I had forgotten how long it had been since I first posted my thoughts on the famous “Yes, Virginia, There is a Santa Claus” editorial. I tend to repost a link to it every year, so that may be one reason why it doesn’t seem to have been around on my blog for as long as it actually has.
In that sense, it is quite like the editorial itself–timeless. It speaks to me the same amount every year I read through it, as it does for countless other people. A written work can of course become legend without continuing to be universally accessible, but in this case, it is the never-wavering accessibility of this piece from more than a century ago, as much as its message about Christmas and Santa that makes it, and my thoughts on it, worth sharing again year after year.
So, Virginias and others interested, click on the link above, to read my original post on the piece, which sums up how I have always felt, and continue to feel, about this most excellent example of writing with passion.
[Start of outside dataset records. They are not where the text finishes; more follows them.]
(** [n_train = int(0.8 * N)] *)
Definition n_train (N : Z) : res Z :=
  PyFloat.to_int (PyFloat.mul PyFloat.lit_0_8 (PyFloat.of_int N)).

(** [[
    N = data.shape[0]
    n_train = int(0.8 * N)
    train_x, train_y = data[:n_train, :-1], data[:n_train, -1]
    test_x, test_y = data[n_train:, :-1], data[n_train:, -1]
    ]] *)
Definition split (data : tensor) : res dataset :=
  N ← shape0 data;
  n_train ← n_train N;
  train_x ← getitem2 data None (Some n_train) (Slice None (Some (-1)));
  train_y ← getitem2 data None (Some n_train) (Index (-1));
  test_x ← getitem2 data (Some n_train) None (Slice None (Some (-1)));
  test_y ← getitem2 data (Some n_train) None (Index (-1));
  Ok (Dataset train_x train_y test_x test_y).

(** [[
    mean = train_x.mean(dim=-2, keepdim=True)
    std = train_x.std(dim=-2, keepdim=True) + 1e-6 # prevent dividing by 0
    ]] *)
Definition feature_stats (train_x : tensor) : res (tensor * tensor) :=
  mean ← reduce_rows mean_list train_x;
  std ← reduce_rows std_list train_x;
  Ok (mean, add_scalar std 1e-6%R).

(** [(x - mean) / std] *)
Definition standardize (x mean std : tensor) : res tensor :=
  centred ← binop fsub x mean;
  binop fdiv centred std.

(** [mean, std = train_y.mean(), train_y.std()] *)
Definition label_stats (train_y : tensor) : tensor * tensor :=
  (reduce_all mean_list train_y, reduce_all std_list train_y).
Inductive exn : Type :=
| ValueError (msg : string)
| TypeError (msg : string)
| ImportError (msg : string)
| AssertionError (msg : string)
| KeyError (key : string)
| IndexError
| StopIteration.

Inductive result (A : Type) : Type :=
| Ok (a : A)
| Raise (e : exn).
Arguments Ok {A} a.
Arguments Raise {A} e.

Definition bind {A B} (m : result A) (k : A -> result B) : result B :=
  match m with
  | Ok a => k a
  | Raise e => Raise e
  end.

(** [assert cond, msg] *)
Definition assert (cond : bool) (msg : string) : result unit :=
  if cond then Ok tt else Raise (AssertionError msg).

(** ** Comparisons of numbers *)

Definition ltb (x y : Q) : bool :=
  match x ?= y with Lt => true | _ => false end.
Definition leb (x y : Q) : bool :=
  match x ?= y with Gt => false | _ => true end.
Definition gtb (x y : Q) : bool := ltb y x.

(** ** [len], indexing and slicing, with Python's negative positions *)

Definition len {A} (l : list A) : Z := Z.of_nat (List.length l).

(** [l[i]] *)
Definition getitem {A} (l : list A) (i : Z) : result A :=
  let k := (if i <? 0 then i + len l else i)%Z in
  if (k <? 0)%Z then Raise IndexError
  else match nth_error l (Z.to_nat k) with
       | Some x => Ok x
       | None => Raise IndexError
       end.

(** The position a slice bound denotes in a sequence of length [n]. *)
Definition clamp (n i : Z) : Z :=
  (if i <? 0 then Z.max 0 (i + n) else Z.min i n)%Z.

(** [l[start:stop]]; [None] is an omitted bound. *)
Definition slice {A} (l : list A) (start stop : option Z) : list A :=
  let n := len l in
  let lo := match start with None => 0%Z | Some i => clamp n i end in
  let hi := match stop with None => n | Some i => clamp n i end in
  firstn (Z.to_nat (hi - lo)) (skipn (Z.to_nat lo) l).
(** X4.  A body that the decoder rejects ends the invocation at the pass that
    met it, whatever attempts remain, with a [DecodeError] whose text is
    "Error parsing message: " followed by the decoder's own text. *)
Theorem decode_error_is_fatal
  (ParseFromString : list byte -> string + FeedMessage.t)
  (requests_get : string -> Z -> nat -> http_outcome)
  (url : string) (retries : Z) (r : Response) (msg : string)
  (attempt : Z) (rest : list Z) (w : world) :
  requests_get url 10 (http_calls w) = Responds r ->
  headers_get (headers r) "Content-Type" = Some "application/x-protobuf"%string ->
  content r <> [] ->
  ParseFromString (content r) = inl msg ->
  for_attempt_in ParseFromString requests_get (attempt :: rest) url retries w
  = (Raises (mk_exn DecodeError ("Error parsing message: " ++ msg)%string),
     w ++ [EvGet url 10]).
Proof.
  intros Hget Hct Hbody Hparse.
  apply (loop_fatal ParseFromString requests_get attempt rest url retries w
           (mk_exn DecodeError ("Error parsing message: " ++ msg)%string));
    [|reflexivity].
  unfold attempt_result. rewrite Hget. unfold_process_response.
  rewrite Hct, Hparse.
  destruct (content r); [contradiction|reflexivity].
Qed.

Lemma decode_error_is_fatal_witness :
  run Fixtures.ParseFromString
    (Fixtures.always (Responds (Fixtures.response 200 [x0a; x12; x08])))
    Fixtures.url 3
  = (Raises (mk_exn DecodeError "Error parsing message: Error parsing message"),
     [EvGet Fixtures.url 10]).
Proof.
  apply (decode_error_is_fatal Fixtures.ParseFromString
           (Fixtures.always (Responds (Fixtures.response 200 [x0a; x12; x08])))
           Fixtures.url 3 (Fixtures.response 200 [x0a; x12; x08])
           "Error parsing message" 0 [1; 2] []).
  - reflexivity.
  - reflexivity.
  - discriminate.
  - reflexivity.
Defined.

(** ** The [except] clauses *)

Lemma retried_of_class (e : exn) :
  In (exc_type e) retried_classes -> retried e = true.
Proof.
  destruct e as [c s]. cbn.
  intros [<-|[<-|[<-|[<-|[<-|[]]]]]]; reflexivity.
Qed.

Lemma fatal_of_class (e : exn) :
  In (exc_type e) fatal_classes -> retried e = false /\ surfaced e = e.
Proof.
  destruct e as [c s]. cbn.
  intros [<-|[<-|[<-|[]]]]; split; reflexivity.
Qed.

Lemma fatal_of_HTTPError (e : exn) :
  exc_type e = HTTPError -> retried e = false /\ surfaced e = wrapped_http_error e.
Proof.
  destruct e as [c s]. cbn. intros ->. split; reflexivity.
Qed.

(** X6.  Which clause handles which class.  An [HTTPError] is replaced by
    the wrapped exception; [ValueError], [DecodeError] and [ValidationError]
    are raised again at once; [Exception], [RequestException],
    [ConnectionError], [Timeout] and [InvalidURL] lead to a two-second sleep
    while an attempt remains and are raised again, unchanged, on the last
    attempt.  Every class falls under one of the three cases, and the clauses
    make no request. *)
Theorem except_clauses_by_class (e : exn) (attempt retries : Z) (w : world) :
  (exc_type e = HTTPError ->
   except_clauses e attempt retries w = (Raises (wrapped_http_error e), w))
  /\ (In (exc_type e) fatal_classes ->
      except_clauses e attempt retries w = (Raises e, w))
  /\ (In (exc_type e) retried_classes -> attempt < retries - 1 ->
      except_clauses e attempt retries w = (Returns tt, w ++ [EvSleep 2]))
  /\ (In (exc_type e) retried_classes -> retries - 1 <= attempt ->
      except_clauses e attempt retries w = (Raises e, w))
  /\ (exc_type e = HTTPError
      \/ In (exc_type e) fatal_classes
      \/ In (exc_type e) retried_classes).
Proof.
  repeat split.
  - intros H. destruct (fatal_of_HTTPError e H) as [Hf Hs].
    rewrite (except_clauses_fatal e attempt retries w Hf), Hs. reflexivity.
  - intros H. destruct (fatal_of_class e H) as [Hf Hs].
    rewrite (except_clauses_fatal e attempt retries w Hf), Hs. reflexivity.
  - intros H Hlt.
    exact (except_clauses_retry e attempt retries w (retried_of_class e H) Hlt).
  - intros H Hge.
    exact (except_clauses_last e attempt retries w (retried_of_class e H) Hge).
  - destruct e as [c s]. destruct c; cbn; tauto.
Qed.

(** ** What an invocation raises *)

Lemma process_response_never_raises_HTTPError
  (ParseFromString : list byte -> string + FeedMessage.t)
  (r : Response) (e : exn) :
  process_response ParseFromString r = Raises e ->
  In (exc_type e) [ValueError; Exception; DecodeError; ValidationError].
Proof.
  unfold_process_response.
  destruct (negb (option_string_eqb _ _)); cbn.
  - intros H. injection H as <-. cbn. auto.
  - destruct (is_empty (content r)); cbn.
    + intros H. injection H as <-. cbn. auto.
    + destruct (ParseFromString (content r)) as [msg|feed]; cbn.
      * intros H. injection H as <-. cbn. auto.
      * rewrite extract_unfold. intros H.
        rewrite (process_entities_raises feed _ _ _ H). cbn. auto.
Qed.

(** X7.  When an invocation raises, at least one request was issued and the
    exception comes from the last one: if that call raised an [HTTPError],
    the caller sees its wrapped form; if it raised anything else, the caller
    sees that very exception; and if it returned a response, the caller sees
    what processing that response raised.  The caller never sees an
    [HTTPError]. *)
Theorem raised_error_comes_from_last_attempt
  (ParseFromString : list byte -> string + FeedMessage.t)
  (requests_get : string -> Z -> nat -> http_outcome)
  (url : string) (retries : Z) (e : exn) (w : world) :
  run ParseFromString requests_get url retries = (Raises e, w) ->
  (1 <= http_calls w)%nat
  /\ exc_type e <> HTTPError
  /\ match requests_get url 10 (Nat.pred (http_calls w)) with
     | Fails e0 =>
         e = if isinstance e0 HTTPError then wrapped_http_error e0 else e0
     | Responds r => process_response ParseFromString r = Raises e
     end.
Proof.
  intros Hrun.
  assert (Hcalls : (1 <= http_calls w)%nat).
  { destruct (run_trace_shape ParseFromString requests_get url retries)
      as (k & _ & Hpos & Hs).
    rewrite Hrun in Hs. cbn [snd] in Hs. rewrite Hs, http_calls_attempts_trace.
    apply Hpos. destruct (Z.le_gt_cases retries 0) as [Hle|Hgt]; [|lia].
    rewrite (no_attempt_no_request_aux _ _ _ _ Hle) in Hrun. discriminate. }
  destruct (loop_failure ParseFromString requests_get url retries _ _ _ _ Hrun)
    as (e0 & He0 & ->).
  unfold attempt_result in He0.
  destruct (requests_get url 10 (Nat.pred (http_calls w))) as [r|e1].
  - pose proof (process_response_never_raises_HTTPError _ _ _ He0) as Hcls.
    assert (Hs : surfaced e0 = e0).
    { destruct e0 as [c s]. cbn in Hcls.
      destruct Hcls as [<-|[<-|[<-|[<-|[]]]]]; reflexivity. }
    rewrite Hs. split; [exact Hcalls|split; [|exact He0]].
    destruct e0 as [c s]. cbn in Hcls |- *.
    destruct Hcls as [<-|[<-|[<-|[<-|[]]]]]; discriminate.
  - injection He0 as ->. split; [exact Hcalls|split; [|reflexivity]].
    destruct e0 as [c s]. destruct c; cbn; discriminate.
Qed.

Lemma raised_error_comes_from_last_attempt_witness :
  (1 <= http_calls [EvGet Fixtures.url 10])%nat
  /\ exc_type (wrapped_http_error Scenarios.http_error) <> HTTPError
  /\ wrapped_http_error Scenarios.http_error
     = (if isinstance Scenarios.http_error HTTPError
        then wrapped_http_error Scenarios.http_error
        else Scenarios.http_error).
Proof.
  apply (raised_error_comes_from_last_attempt Fixtures.ParseFromString
           (Fixtures.always (Fails Scenarios.http_error)) Fixtures.url 3
           (wrapped_http_error Scenarios.http_error) [EvGet Fixtures.url 10]).
  reflexivity.
Defined.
Before my time, my mother worked with this guy who would often leave early on his lunch break, stay away for three hours, and come back about 30 minutes before the end of the work day. Usually he would mention that he did this because he didn’t want to be “late for leaving.”
There’s a bit of a parallel between that and this blog as we all get set for Christmas, and the end of 2017. After a not-entirely-planned hiatus of two months, I could say I’ve at last check back in to write a post or two so I wouldn’t be late for leaving 2017.
I do plan to post several more times before the actual end of this year, and probably more often than I would during a twelve day span any other time of the year.
But on the whole, 2017 has been a year of being off track on my public writing goals. So much so that I used Nanowrimo last month informally, so as to kickstart a stalled goal of having a rough draft of Novel Four completed by the end of the year. It seems to have worked, as I not only made the 50K words, but the end of the draft is in sight.
If I manage to get it done, it would be one of the few writing goals I set for myself at the start of the year that I achieved as intended.
Not that writing a novel is a small feat. It’s not, believe me. But I had hoped to have far more short stories written this year.
However, I have been journalling this year again, which I do off and on throughout my life. Though for my eyes only, the pages of those journals do constitute writing. The distillation of feelings or observations or longing or all of the above plus into coherent sentences on the page is no doubt useful, even if it is in atrocious handwriting, with the awkward structures left in. It is for this reason that I am perhaps not as hard on myself about missing my productivity goals in writing this year as I otherwise might have been. (Though I am still not thrilled.)
But it happens, and in the end, a set of essays and a novel published this year, even if not totally written this year, cannot be ignored when I look back on the last 11.5 months or so.
My inner editor has been a bit more active this year than it has in a while for my fiction. Also, in general I have been more tired on the whole this year than in previous years. But as it does little-to-no good to lambaste one’s self over such things, and given that one should remember, as I have often told others, that to get any writing done at all is no insignificant feat, I shall consider this post the official end of any sanctioned guilt I place upon myself for what I have and have not gotten done. The rest of the entries this month/year will be more proactive.
For in the end, what choice does a writer have but to be proactive?